▶ [Assignment] Could you print all the entries exactly?

▶ [Supplied data]

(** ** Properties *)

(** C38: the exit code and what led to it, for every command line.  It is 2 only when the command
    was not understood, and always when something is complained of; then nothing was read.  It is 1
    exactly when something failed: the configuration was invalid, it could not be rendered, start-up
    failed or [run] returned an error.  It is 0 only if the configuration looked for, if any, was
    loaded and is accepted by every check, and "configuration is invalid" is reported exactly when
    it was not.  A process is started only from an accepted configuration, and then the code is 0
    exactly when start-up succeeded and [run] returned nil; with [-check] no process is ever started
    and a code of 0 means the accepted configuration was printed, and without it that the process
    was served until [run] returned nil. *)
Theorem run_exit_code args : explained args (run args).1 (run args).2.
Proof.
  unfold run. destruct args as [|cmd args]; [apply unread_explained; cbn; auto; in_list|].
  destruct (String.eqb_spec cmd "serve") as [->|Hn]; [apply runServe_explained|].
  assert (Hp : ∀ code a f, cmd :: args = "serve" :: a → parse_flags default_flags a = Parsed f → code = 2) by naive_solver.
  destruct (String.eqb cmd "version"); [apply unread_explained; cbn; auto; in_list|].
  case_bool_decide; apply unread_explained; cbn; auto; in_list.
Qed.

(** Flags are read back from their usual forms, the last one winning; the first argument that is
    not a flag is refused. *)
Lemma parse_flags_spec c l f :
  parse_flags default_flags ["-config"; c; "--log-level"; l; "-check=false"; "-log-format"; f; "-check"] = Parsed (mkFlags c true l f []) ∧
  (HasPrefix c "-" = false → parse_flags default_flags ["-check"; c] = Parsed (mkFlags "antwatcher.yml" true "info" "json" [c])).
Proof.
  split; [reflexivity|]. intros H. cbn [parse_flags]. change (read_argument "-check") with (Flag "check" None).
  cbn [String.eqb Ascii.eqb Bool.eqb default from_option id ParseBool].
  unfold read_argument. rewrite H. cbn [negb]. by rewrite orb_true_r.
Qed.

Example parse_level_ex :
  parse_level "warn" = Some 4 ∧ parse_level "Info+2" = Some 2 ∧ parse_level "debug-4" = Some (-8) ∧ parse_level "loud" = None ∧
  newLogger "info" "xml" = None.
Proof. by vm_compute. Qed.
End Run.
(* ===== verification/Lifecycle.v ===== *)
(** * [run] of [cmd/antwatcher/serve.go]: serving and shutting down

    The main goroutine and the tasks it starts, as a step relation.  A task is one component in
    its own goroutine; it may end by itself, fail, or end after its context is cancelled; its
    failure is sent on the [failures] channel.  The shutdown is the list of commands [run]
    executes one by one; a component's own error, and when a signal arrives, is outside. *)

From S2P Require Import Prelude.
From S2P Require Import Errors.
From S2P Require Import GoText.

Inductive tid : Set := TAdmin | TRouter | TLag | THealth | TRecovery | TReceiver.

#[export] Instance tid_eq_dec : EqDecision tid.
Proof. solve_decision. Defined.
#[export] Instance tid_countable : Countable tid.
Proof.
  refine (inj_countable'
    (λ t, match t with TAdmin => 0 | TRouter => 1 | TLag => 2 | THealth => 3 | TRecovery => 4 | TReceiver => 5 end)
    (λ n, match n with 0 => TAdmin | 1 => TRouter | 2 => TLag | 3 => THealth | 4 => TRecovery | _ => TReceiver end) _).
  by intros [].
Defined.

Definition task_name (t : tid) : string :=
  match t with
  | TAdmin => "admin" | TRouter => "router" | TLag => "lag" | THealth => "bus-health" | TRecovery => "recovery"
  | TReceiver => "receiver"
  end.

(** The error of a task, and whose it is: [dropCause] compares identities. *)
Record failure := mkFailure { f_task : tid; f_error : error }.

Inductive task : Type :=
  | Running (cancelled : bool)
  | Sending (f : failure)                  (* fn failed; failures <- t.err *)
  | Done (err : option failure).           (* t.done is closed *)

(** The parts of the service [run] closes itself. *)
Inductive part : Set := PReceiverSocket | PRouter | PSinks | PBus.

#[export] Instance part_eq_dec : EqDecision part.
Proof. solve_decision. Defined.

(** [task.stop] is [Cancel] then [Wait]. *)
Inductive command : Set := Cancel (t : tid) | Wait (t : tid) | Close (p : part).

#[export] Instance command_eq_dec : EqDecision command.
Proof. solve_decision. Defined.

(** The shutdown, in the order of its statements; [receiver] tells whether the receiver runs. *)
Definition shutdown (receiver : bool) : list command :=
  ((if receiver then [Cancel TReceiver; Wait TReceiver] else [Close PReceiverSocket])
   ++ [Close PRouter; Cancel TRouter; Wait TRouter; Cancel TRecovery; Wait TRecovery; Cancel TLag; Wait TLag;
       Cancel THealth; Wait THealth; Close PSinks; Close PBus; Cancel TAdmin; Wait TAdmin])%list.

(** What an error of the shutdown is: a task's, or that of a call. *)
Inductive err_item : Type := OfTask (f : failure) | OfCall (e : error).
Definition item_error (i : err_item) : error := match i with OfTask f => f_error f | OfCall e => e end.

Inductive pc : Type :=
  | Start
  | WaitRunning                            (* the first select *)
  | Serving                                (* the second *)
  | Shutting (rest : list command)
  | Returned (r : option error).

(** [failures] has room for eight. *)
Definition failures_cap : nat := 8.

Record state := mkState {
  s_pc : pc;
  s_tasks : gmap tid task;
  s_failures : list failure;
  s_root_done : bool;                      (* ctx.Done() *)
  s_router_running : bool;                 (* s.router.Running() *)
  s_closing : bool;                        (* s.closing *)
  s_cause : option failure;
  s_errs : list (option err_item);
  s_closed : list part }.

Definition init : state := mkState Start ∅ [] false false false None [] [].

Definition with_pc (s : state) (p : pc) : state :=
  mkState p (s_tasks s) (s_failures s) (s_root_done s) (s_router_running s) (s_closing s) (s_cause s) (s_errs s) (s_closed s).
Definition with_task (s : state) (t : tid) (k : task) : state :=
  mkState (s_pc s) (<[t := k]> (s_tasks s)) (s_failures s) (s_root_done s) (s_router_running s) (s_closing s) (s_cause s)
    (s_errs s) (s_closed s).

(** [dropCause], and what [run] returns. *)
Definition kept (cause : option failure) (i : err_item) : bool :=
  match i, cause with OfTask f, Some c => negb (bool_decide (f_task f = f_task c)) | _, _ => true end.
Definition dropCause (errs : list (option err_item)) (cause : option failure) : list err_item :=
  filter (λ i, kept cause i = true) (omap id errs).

▶ [Response area]
(** ** Properties *)

(** C38: the exit code and what led to it, for every command line.  It is 2 only when the command
    was not understood, and always when something is complained of; then nothing was read.  It is 1
    exactly when something failed: the configuration was invalid, it could not be rendered, start-up
    failed or [run] returned an error.  It is 0 only if the configuration looked for, if any, was
    loaded and is accepted by every check, and "configuration is invalid" is reported exactly when
    it was not.  A process is started only from an accepted configuration, and then the code is 0
    exactly when start-up succeeded and [run] returned nil; with [-check] no process is ever started
    and a code of 0 means the accepted configuration was printed, and without it that the process
    was served until [run] returned nil. *)
Theorem run_exit_code args : explained args (run args).1 (run args).2.
Proof.
  unfold run. destruct args as [|cmd args]; [apply unread_explained; cbn; auto; in_list|].
  destruct (String.eqb_spec cmd "serve") as [->|Hn]; [apply runServe_explained|].
  assert (Hp : ∀ code a f, cmd :: args = "serve" :: a → parse_flags default_flags a = Parsed f → code = 2) by naive_solver.
  destruct (String.eqb cmd "version"); [apply unread_explained; cbn; auto; in_list|].
  case_bool_decide; apply unread_explained; cbn; auto; in_list.
Qed.

(** Flags are read back from their usual forms, the last one winning; the first argument that is
    not a flag is refused. *)
Lemma parse_flags_spec c l f :
  parse_flags default_flags ["-config"; c; "--log-level"; l; "-check=false"; "-log-format"; f; "-check"] = Parsed (mkFlags c true l f []) ∧
  (HasPrefix c "-" = false → parse_flags default_flags ["-check"; c] = Parsed (mkFlags "antwatcher.yml" true "info" "json" [c])).
Proof.
  split; [reflexivity|]. intros H. cbn [parse_flags]. change (read_argument "-check") with (Flag "check" None).
  cbn [String.eqb Ascii.eqb Bool.eqb default from_option id ParseBool].
  unfold read_argument. rewrite H. cbn [negb]. by rewrite orb_true_r.
Qed.

Example parse_level_ex :
  parse_level "warn" = Some 4 ∧ parse_level "Info+2" = Some 2 ∧ parse_level "debug-4" = Some (-8) ∧ parse_level "loud" = None ∧
  newLogger "info" "xml" = None.
Proof. by vm_compute. Qed.
End Run.
(* ===== verification/Lifecycle.v ===== *)
(** * [run] of [cmd/antwatcher/serve.go]: serving and shutting down

    The main goroutine and the tasks it starts, as a step relation.  A task is one component in
    its own goroutine; it may end by itself, fail, or end after its context is cancelled; its
    failure is sent on the [failures] channel.  The shutdown is the list of commands [run]
    executes one by one; a component's own error, and when a signal arrives, is outside. *)

From S2P Require Import Prelude.
From S2P Require Import Errors.
From S2P Require Import GoText.

Inductive tid : Set := TAdmin | TRouter | TLag | THealth | TRecovery | TReceiver.

#[export] Instance tid_eq_dec : EqDecision tid.
Proof. solve_decision. Defined.
#[export] Instance tid_countable : Countable tid.
Proof.
  refine (inj_countable'
    (λ t, match t with TAdmin => 0 | TRouter => 1 | TLag => 2 | THealth => 3 | TRecovery => 4 | TReceiver => 5 end)
    (λ n, match n with 0 => TAdmin | 1 => TRouter | 2 => TLag | 3 => THealth | 4 => TRecovery | _ => TReceiver end) _).
  by intros [].
Defined.

Definition task_name (t : tid) : string :=
  match t with
  | TAdmin => "admin" | TRouter => "router" | TLag => "lag" | THealth => "bus-health" | TRecovery => "recovery"
  | TReceiver => "receiver"
  end.

(** The error of a task, and whose it is: [dropCause] compares identities. *)
Record failure := mkFailure { f_task : tid; f_error : error }.

Inductive task : Type :=
  | Running (cancelled : bool)
  | Sending (f : failure)                  (* fn failed; failures <- t.err *)
  | Done (err : option failure).           (* t.done is closed *)

(** The parts of the service [run] closes itself. *)
Inductive part : Set := PReceiverSocket | PRouter | PSinks | PBus.

#[export] Instance part_eq_dec : EqDecision part.
Proof. solve_decision. Defined.

(** [task.stop] is [Cancel] then [Wait]. *)
Inductive command : Set := Cancel (t : tid) | Wait (t : tid) | Close (p : part).

#[export] Instance command_eq_dec : EqDecision command.
Proof. solve_decision. Defined.

(** The shutdown, in the order of its statements; [receiver] tells whether the receiver runs. *)
Definition shutdown (receiver : bool) : list command :=
  ((if receiver then [Cancel TReceiver; Wait TReceiver] else [Close PReceiverSocket])
   ++ [Close PRouter; Cancel TRouter; Wait TRouter; Cancel TRecovery; Wait TRecovery; Cancel TLag; Wait TLag;
       Cancel THealth; Wait THealth; Close PSinks; Close PBus; Cancel TAdmin; Wait TAdmin])%list.

(** What an error of the shutdown is: a task's, or that of a call. *)
Inductive err_item : Type := OfTask (f : failure) | OfCall (e : error).
Definition item_error (i : err_item) : error := match i with OfTask f => f_error f | OfCall e => e end.

Inductive pc : Type :=
  | Start
  | WaitRunning                            (* the first select *)
  | Serving                                (* the second *)
  | Shutting (rest : list command)
  | Returned (r : option error).

(** [failures] has room for eight. *)
Definition failures_cap : nat := 8.

Record state := mkState {
  s_pc : pc;
  s_tasks : gmap tid task;
  s_failures : list failure;
  s_root_done : bool;                      (* ctx.Done() *)
  s_router_running : bool;                 (* s.router.Running() *)
  s_closing : bool;                        (* s.closing *)
  s_cause : option failure;
  s_errs : list (option err_item);
  s_closed : list part }.

Definition init : state := mkState Start ∅ [] false false false None [] [].

Definition with_pc (s : state) (p : pc) : state :=
  mkState p (s_tasks s) (s_failures s) (s_root_done s) (s_router_running s) (s_closing s) (s_cause s) (s_errs s) (s_closed s).
Definition with_task (s : state) (t : tid) (k : task) : state :=
  mkState (s_pc s) (<[t := k]> (s_tasks s)) (s_failures s) (s_root_done s) (s_router_running s) (s_closing s) (s_cause s)
    (s_errs s) (s_closed s).

(** [dropCause], and what [run] returns. *)
Definition kept (cause : option failure) (i : err_item) : bool :=
  match i, cause with OfTask f, Some c => negb (bool_decide (f_task f = f_task c)) | _, _ => true end.
Definition dropCause (errs : list (option err_item)) (cause : option failure) : list err_item :=
  filter (λ i, kept cause i = true) (omap id errs).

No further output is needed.